Berman, an alumnus of JPMorgan's groundbreaking risk management group, began by saying what most in the financial market already knew – that finance these days is all about managing risk. And in Asia, the main risks that banks face are credit risks and operational risks. "The real challenge [for Asian banks] is not about creating the mathematical models, but rather to put in place a credit culture that moves away from relationship banking to economically-based banking," he says.

This is a refrain known to most in the Asian banking fraternity, but it is a movement that will become more important when the dictates of the BIS's recent Basle Accord become enforced. Under this accord, banks will have to risk-weight their lending according to new criteria such as credit ratings, rather than follow the strict ratios that the BIS set down back in 1988.

Berman points out that many banks are already managing their credit risks through the use of credit derivatives and models because, "there is already a significant discrepancy between regulatory capital requirements and economic capital requirements these days". As the requirements shift, there will be a big need for banks to manage their risks – market, credit and operational – in a much more fundamental way than they have done before.

To this end, risk management will become much more than just the mathematical models devised by PhD's.
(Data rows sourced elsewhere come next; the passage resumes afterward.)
Lemma validateISBN10_chars (c0 c1 c2 c3 c4 c5 c6 c7 c8 c9 : N) :
  validateISBN10 [c0; c1; c2; c3; c4; c5; c6; c7; c8; c9] = true <->
  Forall (fun c => isDigit c = true) [c0; c1; c2; c3; c4; c5; c6; c7; c8] /\
  (c9 = 88%N \/ isDigit c9 = true) /\
  (total10 c0 c1 c2 c3 c4 c5 c6 c7 c8 c9) mod 11 = 0.
Proof.
  unfold validateISBN10, test10, parseInt1.
  cbn [length Nat.eqb forallb seq fold_left lookup list_lookup Z.of_nat
       Pos.of_succ_nat Pos.succ].
  split.
  - intros H.
    isbn10_digit H c0. isbn10_digit H c1. isbn10_digit H c2.
    isbn10_digit H c3. isbn10_digit H c4. isbn10_digit H c5.
    isbn10_digit H c6. isbn10_digit H c7. isbn10_digit H c8.
    split; [repeat (apply Forall_cons_2; [assumption |]); apply Forall_nil_2 |].
    repeat match goal with
           | D : isDigit _ = true |- _ => apply isDigit_range in D
           end.
    cbn [andb orb negb nanAdd nanMul] in H.
    destruct (N.eqb_spec c9 88) as [-> | Hx].
    + split; [left; reflexivity |].
      cbn [isDigit andb orb negb nanAdd N.leb N.compare Pos.compare
           Pos.compare_cont] in H.
      apply Z.eqb_eq in H. rewrite Z.rem_mod_nonneg in H by lia.
      etransitivity; [| exact H]; f_equal; lia.
    + destruct (isDigit c9) eqn:D9; [| discriminate H].
      split; [right; reflexivity |]. apply isDigit_range in D9.
      cbn [andb orb negb nanAdd] in H.
      apply Z.eqb_eq in H. rewrite Z.rem_mod_nonneg in H by lia.
      etransitivity; [| exact H]; f_equal; lia.
  - intros (Hall & Hlast & Hsum).
    repeat (apply Forall_cons_1 in Hall; destruct Hall as [? Hall]).
    repeat match goal with
           | D : isDigit _ = true |- _ => rewrite D; apply isDigit_range in D
           end.
    cbn [andb orb negb nanAdd nanMul].
    destruct (N.eqb_spec c9 88) as [-> | Hx].
    + cbn [isDigit andb orb negb nanAdd N.leb N.compare Pos.compare
           Pos.compare_cont].
      apply Z.eqb_eq. rewrite Z.rem_mod_nonneg by lia.
      etransitivity; [| exact Hsum]; f_equal; lia.
    + destruct Hlast as [-> | D9]; [contradiction |].
      rewrite D9. apply isDigit_range in D9. cbn [andb orb negb nanAdd].
      apply Z.eqb_eq. rewrite Z.rem_mod_nonneg by lia.
      etransitivity; [| exact Hsum]; f_equal; lia.
Qed.


Lemma mod11_same (T T' w d : Z) :
  T mod 11 = 0 -> T' mod 11 = 0 -> T' - T = w * d ->
  1 <= w <= 10 -> -10 <= d <= 10 -> d = 0.
Proof.
  intros HT HT' Hdiff Hw Hd.
  assert (Hdiv : (11 | w * d)).
  { rewrite <- Hdiff. apply Z.divide_sub_r; apply Z.mod_divide; lia. }
  assert (Hgcd : Z.gcd 11 w = 1).
  { assert (Hcases : w = 1 \/ w = 2 \/ w = 3 \/ w = 4 \/ w = 5 \/ w = 6 \/
                     w = 7 \/ w = 8 \/ w = 9 \/ w = 10) by lia.
    repeat (destruct Hcases as [-> | Hcases]; [reflexivity |]).
    rewrite Hcases. reflexivity. }
  destruct (Z.gauss 11 w d Hdiv Hgcd) as [k Hk]. lia.
Qed.

Lemma test10_length (isbn : jsstring) :
  validateISBN10 isbn = true -> length isbn = 10%nat.
Proof.
  unfold validateISBN10, test10.
  destruct (Nat.eqb_spec (length isbn) 10) as [H | H]; [intros _; exact H |].
  cbn [andb negb]. discriminate.
Qed.

Ltac ten s :=
  do 10 (destruct s as [| ? s]; [discriminate |]);
  destruct s; [| discriminate].

Ltac isbn10_facts :=
  repeat match goal with
         | H : validateISBN10 _ = true |- _ =>
             apply validateISBN10_chars in H; destruct H as (? & ? & ?)
         | H : Forall _ (_ :: _) |- _ =>
             apply Forall_cons_1 in H; destruct H as [? H]
         | H : isDigit _ = true |- _ => apply isDigit_range in H
         | H : _ = 88%N \/ _ |- _ => destruct H as [H | H]
         | H : context [(?c =? 88)%N] |- _ =>
             destruct (N.eqb_spec c 88) as [? | ?]; [try subst c |]
         end.

Ltac isbn10_weight c c' w :=
  match goal with
  | H : ?T mod 11 = 0, H' : ?T' mod 11 = 0 |- _ =>
      first
        [ assert (Z.of_N c' - Z.of_N c = 0)
            by (apply (mod11_same T T' w); [exact H | exact H' | lia ..])
        | assert (Z.of_N c' - Z.of_N c = 0)
            by (apply (mod11_same T' T w); [exact H' | exact H | lia ..])
        | assert (10 - (Z.of_N c - 48) = 0)
            by (apply (mod11_same T T' w); [exact H | exact H' | lia ..])
        | assert (10 - (Z.of_N c - 48) = 0)
            by (apply (mod11_same T' T w); [exact H' | exact H | lia ..])
        | assert (10 - (Z.of_N c' - 48) = 0)
            by (apply (mod11_same T T' w); [exact H | exact H' | lia ..])
        | assert (10 - (Z.of_N c' - 48) = 0)
            by (apply (mod11_same T' T w); [exact H' | exact H | lia ..]) ];
      lia
  end.

Ltac isbn10_case c c' :=
  isbn10_facts;
  first [ lia
        | isbn10_weight c c' 1 | isbn10_weight c c' 2 | isbn10_weight c c' 3
        | isbn10_weight c c' 4 | isbn10_weight c c' 5 | isbn10_weight c c' 6
        | isbn10_weight c c' 7 | isbn10_weight c c' 8 | isbn10_weight c c' 9
        | isbn10_weight c c' 10 ].

(** X22. Changing one character of a valid ISBN-10 makes it invalid. *)
Theorem isbn10_detects_single_error (isbn : jsstring) (i : nat) (c c' : N) :
  validateISBN10 isbn = true -> isbn !! i = Some c -> c' <> c ->
  validateISBN10 (<[i := c']> isbn) = false.
Proof.
  intros Hvalid Hat Hne.
  destruct (validateISBN10 (<[i := c']> isbn)) eqn:Hvalid'; [| reflexivity].
  exfalso.
  pose proof (test10_length _ Hvalid) as Hlen.
  ten isbn. clear Hlen.
  do 10 (destruct i as [| i];
         [cbn in Hat, Hvalid'; injection Hat as Hat; subst c;
          match type of Hne with c' <> ?n => isbn10_case n c' end |]).
  cbn in Hat. discriminate.
Qed.

Lemma isbn10_detects_single_error_witness :
  validateISBN10 (<[9%nat := 50%N]> (u16 "080442957X")) = false.
Proof.
  apply (isbn10_detects_single_error (u16 "080442957X") 9 88%N 50%N).
  - vm_compute. reflexivity.
  - vm_compute. reflexivity.
  - discriminate.
Defined.

(** X23. Exchanging two neighbouring characters of a valid ISBN-10 that differ
    makes it invalid. *)
Theorem isbn10_detects_transposition (isbn : jsstring) (i : nat) (a b : N) :
  validateISBN10 isbn = true ->
  isbn !! i = Some a -> isbn !! S i = Some b -> a <> b ->
  validateISBN10 (<[i := b]> (<[S i := a]> isbn)) = false.
Proof.
  intros Hvalid Ha Hb Hne.
  destruct (validateISBN10 (<[i := b]> (<[S i := a]> isbn))) eqn:Hvalid';
    [| reflexivity].
  exfalso.
  pose proof (test10_length _ Hvalid) as Hlen.
  ten isbn. clear Hlen.
  do 9 (destruct i as [| i];
        [cbn in Ha, Hb, Hvalid'; injection Ha as Ha; injection Hb as Hb;
         subst a b;
         match type of Hne with ?n <> ?m => isbn10_case n m end |]).
  cbn in Hb. discriminate.
Qed.

Lemma isbn10_detects_transposition_witness :
  validateISBN10 (<[4%nat := 48%N]> (<[5%nat := 52%N]> (u16 "0306406152")))
  = false.
Proof.
  apply (isbn10_detects_transposition (u16 "0306406152") 4 52%N 48%N).
  - vm_compute. reflexivity.
  - vm_compute. reflexivity.
  - vm_compute. reflexivity.
  - discriminate.
Defined.


(** *** The form validator and the formatter *)

Local Abbreviation separator c := ((c =? 45)%N || isWhiteSpace c).

Lemma cleanIsbn_app (a b : jsstring) :
  cleanIsbn (a ++ b) = cleanIsbn a ++ cleanIsbn b.
Proof. unfold cleanIsbn. apply List.filter_app. Qed.

Lemma cleanIsbn_clean (isbn : jsstring) :
  Forall (fun c => separator c = false) (cleanIsbn isbn).
Proof.
  unfold cleanIsbn. apply List.Forall_forall. intros c Hin.
  apply List.filter_In in Hin. destruct Hin as [_ H].
  apply negb_true_iff in H. exact H.
Qed.

Lemma cleanIsbn_id (isbn : jsstring) :
  Forall (fun c => separator c = false) isbn -> cleanIsbn isbn = isbn.
Proof.
  induction isbn as [| c isbn IH]; [reflexivity |].
  intros Hall. apply Forall_cons_1 in Hall. destruct Hall as [Hc Hrest].
  unfold cleanIsbn in *. cbn [List.filter]. rewrite Hc. cbn [negb].
  rewrite (IH Hrest). reflexivity.
Qed.

Lemma validateISBN13_length (isbn : jsstring) :
  validateISBN13 isbn = true -> len isbn = 13.
Proof.
  intros H. apply validateISBN13_test, test13_digits in H.
  destruct H as [H _]. unfold len. rewrite H. reflexivity.
Qed.

(** X24. The validator looks at the ISBN without its hyphens and white space
    only: it accepts a missing or empty value, a valid ISBN-10 and a valid
    ISBN-13, and nothing else; a hyphen or a white-space character put
    anywhere into the text does not change its verdict. *)
Theorem isbnValidator_verdict (raw : jsstring) :
  (isbnValidator (Some raw) = false <->
   cleanIsbn raw = [] \/ validateISBN10 (cleanIsbn raw) = true \/
   validateISBN13 (cleanIsbn raw) = true) /\
  (forall a b c, raw = a ++ b -> separator c = true ->
     isbnValidator (Some (a ++ c :: b)) = isbnValidator (Some raw)).
Proof.
  split.
  - unfold isbnValidator. set (value := cleanIsbn raw).
    destruct value as [| c0 rest] eqn:Hvalue; [cbn; tauto |].
    rewrite <- Hvalue. replace (truthy value) with true by (rewrite Hvalue; reflexivity).
    cbn [negb].
    destruct (validateISBN10 value) eqn:H10.
    + pose proof (test10_length _ H10) as Hlen.
      unfold len. rewrite Hlen. cbn. tauto.
    + destruct (validateISBN13 value) eqn:H13.
      * rewrite (validateISBN13_length _ H13). cbn. tauto.
      * destruct (len value =? 10); cbn [andb negb];
          [split; [discriminate | intros [H | [H | H]]; congruence] |].
        destruct (len value =? 13); cbn [andb negb];
          split; try discriminate; intros [H | [H | H]]; congruence.
  - intros a b c -> Hsep. unfold isbnValidator.
    rewrite !cleanIsbn_app.
    replace (cleanIsbn (c :: b)) with (cleanIsbn b); [reflexivity |].
    unfold cleanIsbn. cbn [List.filter]. rewrite Hsep. reflexivity.
Qed.

Lemma isbnValidator_verdict_witness :
  isbnValidator (Some (u16 "978-0-306-40615-7")) = false.
Proof.
  apply (proj1 (isbnValidator_verdict (u16 "978-0-306-40615-7"))).
  right. right. vm_compute. reflexivity.
Defined.

Lemma formatISBN_clean (isbn : jsstring) :
  cleanIsbn (formatISBN isbn) = cleanIsbn isbn.
Proof.
  unfold formatISBN.
  pose proof (cleanIsbn_clean isbn) as Hclean.
  set (value := cleanIsbn isbn) in *.
  destruct (Z.eqb_spec (len value) 10) as [H10 | _].
  - unfold len in H10. assert (Hlen : length value = 10%nat) by lia.
    clear H10.
    do 10 (destruct value as [| ? value]; [discriminate |]).
    destruct value; [| discriminate].
    repeat (apply Forall_cons_1 in Hclean; destruct Hclean as [? Hclean]).
    unfold slice, sliceFrom. cbn [Nat.sub firstn skipn].
    rewrite !cleanIsbn_app.
    change (cleanIsbn (u16 "-")) with (@nil N).
    rewrite !cleanIsbn_id
      by (repeat (apply Forall_cons_2; [assumption |]); apply Forall_nil_2).
    reflexivity.
  - destruct (Z.eqb_spec (len value) 13) as [H13 | _]; [| reflexivity].
    unfold len in H13. assert (Hlen : length value = 13%nat) by lia.
    clear H13.
    do 13 (destruct value as [| ? value]; [discriminate |]).
    destruct value; [| discriminate].
    repeat (apply Forall_cons_1 in Hclean; destruct Hclean as [? Hclean]).
    unfold slice, sliceFrom. cbn [Nat.sub firstn skipn].
    rewrite !cleanIsbn_app.
    change (cleanIsbn (u16 "-")) with (@nil N).
    rewrite !cleanIsbn_id
      by (repeat (apply Forall_cons_2; [assumption |]); apply Forall_nil_2).
    reflexivity.
Qed.

(** X25. Formatting changes hyphens and white space only: the formatted ISBN
    cleans to the same characters, formatting it again changes nothing, and
    the validator gives it the verdict of the text it came from. *)
Theorem formatISBN_round_trip (isbn : jsstring) :
  cleanIsbn (formatISBN isbn) = cleanIsbn isbn /\
  formatISBN (formatISBN isbn) = formatISBN isbn /\
  isbnValidator (Some (formatISBN isbn)) = isbnValidator (Some isbn).
Proof.
  pose proof (formatISBN_clean isbn) as Hclean.
  split; [exact Hclean |]. split.
  - unfold formatISBN at 1. rewrite Hclean. unfold formatISBN.
    destruct (len (cleanIsbn isbn) =? 10); [reflexivity |].
    destruct (len (cleanIsbn isbn) =? 13); reflexivity.
  - unfold isbnValidator. rewrite Hclean. reflexivity.
Qed.

End IsbnFacts.

(** * The mock summary of the client *)

(** X26. The mock confidence is a multiple of 5 between 50 and 95: it starts at
    50, each fact about the request adds to it, and the cap of 95 cuts the
    one request that would reach 100. *)
Theorem calculateMockConfidence_range (request : SummaryRequest) :
  50 <= calculateMockConfidence request <= 95 /\
  calculateMockConfidence request mod 5 = 0.
Proof.
  unfold calculateMockConfidence. cbv zeta.
  repeat match goal with
         | |- context [if ?b then _ else _] => destruct b
         end; vm_compute; (split; [split; discriminate | reflexivity]).
Qed.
It will involve more fundamental credit analysis as well as a deeper understanding of banks' operational risks – or how they interact with clients. To provide a road map for this change, Berman told the seminar about the nine principles of risk management that Riskmetrics Group has devised and which he urged all banks to adopt:

1. There is no return without risk;

2. Be transparent – all risks need to be known to be understood;

3. Seek experience to manage risks;

4. Know what you don't know as no model is perfect;

5. Communicate – share risks and knowledge of them across your organization;

6. Diversify – don't put all your eggs in one basket;

7. Show discipline in risk management and you will outperform over time;

8. Use common sense as it is better to be approximately right than precisely wrong;

9. Get a risk rate to measure your risks.

In Berman's view it is not enough to have all the best software and cleverest derivatives structures on the market. If bankers do not have that sense of the intangible, risks can never be fully understood and hence never properly managed. While these principles are obviously very worthwhile, it is surprising that Riskmetrics should choose to outline them rather than its own mathematical models.

The company was set up by JPMorgan's risk management team in the mid 1990s to firstly monitor the bank's own internal risk positions. It was then spun off from the bank in 1998, so that it could serve other clients as well. Now it runs sophisticated software tools for its clients, which include half the world's central banks as well as companies, banks, investors.

Of its 500 institutional clients, 50% are non-US and 15% of the total are from Asia. It has recently signed up its first corporate client in Hong Kong - Hong Kong Exchanges and Clearing - and last year quadrupled its business in Asia.

Berman puts the success of the company in Asia down to the increasing understanding of risk management as a concept as well as the ever-improving sophistication of Asia's banks. He also thinks that the creativity shown by the software programmers in companies such as Riskmetrics is where the true art lies in the modern financial world. He should know – before being a risk manager, Berman was a playwright.